The initial goal of this work was to investigate three new formulations of PRESAGE® suitable for in-house 3D dosimetry (i.e. we are not considering remote dosimetry formulations). Post-irradiation OD stability was investigated, as well as dose sensitivity, and dose response linearity. An ideal formulation for this work would allow for scanning immediately or soon after irradiation and exhibit temporal stability for a reasonable amount of time (30 min) to enable optical-CT imaging. The sensitivity of these formulations as well as the linearity of dose response was investigated. A further goal was to investigate any potential ‘volume effect,’ a term we use to refer to variation in dose sensitivity of PRESAGE® from the same batch but cast and cured in different volumes (Pierquet et al 2010). Prior studies have suggested a volume effect may be present between small volume (~4 g) cuvettes used for calibration and large volume dosimeters (Sakhalkar et al 2009, Thomas et al 2011b). The final goal was to apply the optimal formulation and read-out procedures to investigate the end-to-end accuracy of IMRT and VMAT treatments.

2. Methods and materials

2.1. PRESAGE® formulations and dosimeters

The PRESAGE® formulations to be characterized are labeled DEA-1, DEA-2, and DX. The chemical components of these formulations include the polyurethane matrix, the type and concentration of leuco dye (color changing component), the type and concentration of leuco dye solvent, the concentration of initiator, and other components as listed in table 1.

Table 1.

Chemical components of three PRESAGE® formulations.

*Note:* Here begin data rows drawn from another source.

(** A worker starts with one recovery; a tick claims a batch and delivers it; a statement may
    fail, applied or not, and a worker may end anywhere, with its deliveries. *)
Inductive mail_step (s : Mailer) : Mailer -> Prop :=
| MailTime time : ml_time s <= time ->
    mail_step s {| ml_time := time; ml_queue := ml_queue s; ml_handed := ml_handed s; ml_errors := ml_errors s; ml_workers := ml_workers s;
                   ml_deliveries := ml_deliveries s; ml_owners := ml_owners s |}
| MailEnqueue id o : map_has id (ml_queue s) = false -> new_mail o -> mail_step s (with_queue (ml_queue s ++ [(id, o)]) s)
| WorkerStarts owner : owner ∉ ml_owners s ->
    mail_step s {| ml_time := ml_time s; ml_queue := ml_queue s; ml_handed := ml_handed s;
                   ml_errors := ml_errors s; ml_workers := ml_workers s ++ [new_worker owner]; ml_deliveries := ml_deliveries s;
                   ml_owners := owner :: ml_owners s |}
| WorkerRecovers before w after now : ml_workers s = before ++ w :: after -> wk_recovering w = true -> now <= ml_time s ->
    mail_step s (with_workers (before ++ has_recovered w :: after) (with_queue (recoverExpiredLeases now (ml_queue s)) s))
| WorkerClaims before w after locked now : ml_workers s = before ++ w :: after -> wk_active w = false -> now <= ml_time s ->
    let claimed := claimEmails locked (wk_owner w) (EMAIL_WORKER_BATCH_SIZE config) (EMAIL_WORKER_LEASE_SECONDS config)
                     now (ml_queue s) in
    mail_step s (with_workers (before ++ ticking true false w :: after)
      (with_deliveries (ml_deliveries s ++
         ((fun mail => {| dl_owner := wk_owner w; dl_mail := mail; dl_phase := Handing |}) <$> claimed.1))
      (with_queue claimed.2 s)))
| WorkerHands before d after decrypted answer : ml_deliveries s = before ++ d :: after -> dl_phase d = Handing ->
    let handed := hand_over decrypted answer d in
    let d' := {| dl_owner := dl_owner d; dl_mail := dl_mail d; dl_phase := handed.1 |} in
    mail_step s (failing d' (with_deliveries (before ++ d' :: after) (handing handed.2 s)))
| WorkerRecords before d after now random : ml_deliveries s = before ++ d :: after -> dl_phase d <> Handing ->
    now <= ml_time s -> 0 <= random < 2 ^ 53 ->
    mail_step s (with_deliveries (before ++ after) (with_queue (record_outcome now random d (ml_queue s)) s))
| WorkerForgets before d after error (applied : bool) now random : ml_deliveries s = before ++ d :: after ->
    dl_phase d <> Handing -> now <= ml_time s -> 0 <= random < 2 ^ 53 ->
    let s' := if applied then with_queue (record_outcome now random d (ml_queue s)) s else s in
    mail_step s (match outcome_lost error d with
                 | Some d => failing d (with_deliveries (before ++ d :: after) s')
                 | None => with_deliveries (before ++ after) (with_workers (rejects (dl_owner d) (ml_workers s)) s')
                 end)
| WorkerRests before w after : ml_workers s = before ++ w :: after ->
    wk_rejected w = true \/ (forall d, d ∈ ml_deliveries s -> dl_owner d <> wk_owner w) ->
    mail_step s (with_workers (before ++ ticking false (wk_rejected w) w :: after) s)
| WorkerEnds before w after : ml_workers s = before ++ w :: after ->
    mail_step s (with_workers (before ++ after)
      (with_deliveries (base.filter (fun d => dl_owner d <> wk_owner w) (ml_deliveries s)) s)).

Definition mail_reachable (s : Mailer) : Prop := exists time, rtc mail_step (empty_mailer time) s.
End Workers.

Polyurethane Leuco dye Leuco dye
solvent		 Initiator Other components
DEA-1 Smooth-on crystal
clear® 206 (90.94%)		 o-MeO-LMG-DEA
(1.5%)		 C6H12O2
(5.0%)		 CBr4
(0.4%)		 0.16% solvent
2.0% DMSO
DEA-2 Smooth-on crystal
clear® 206 (51.44%)		 o-MeO-LMG-DEA
(1.0%)		 C6H12O2
(5.0%)		 CBr4
(0.4%)		 0.16% solvent
2.0% DMSO
40% plasticizer
DX Smooth-on crystal
clear® 206 (90.25%)		 LMG (2.0%) (CH2)5CO
(7.0%)		 CBr4
(0.5%)
CBrCl3
(0.25%)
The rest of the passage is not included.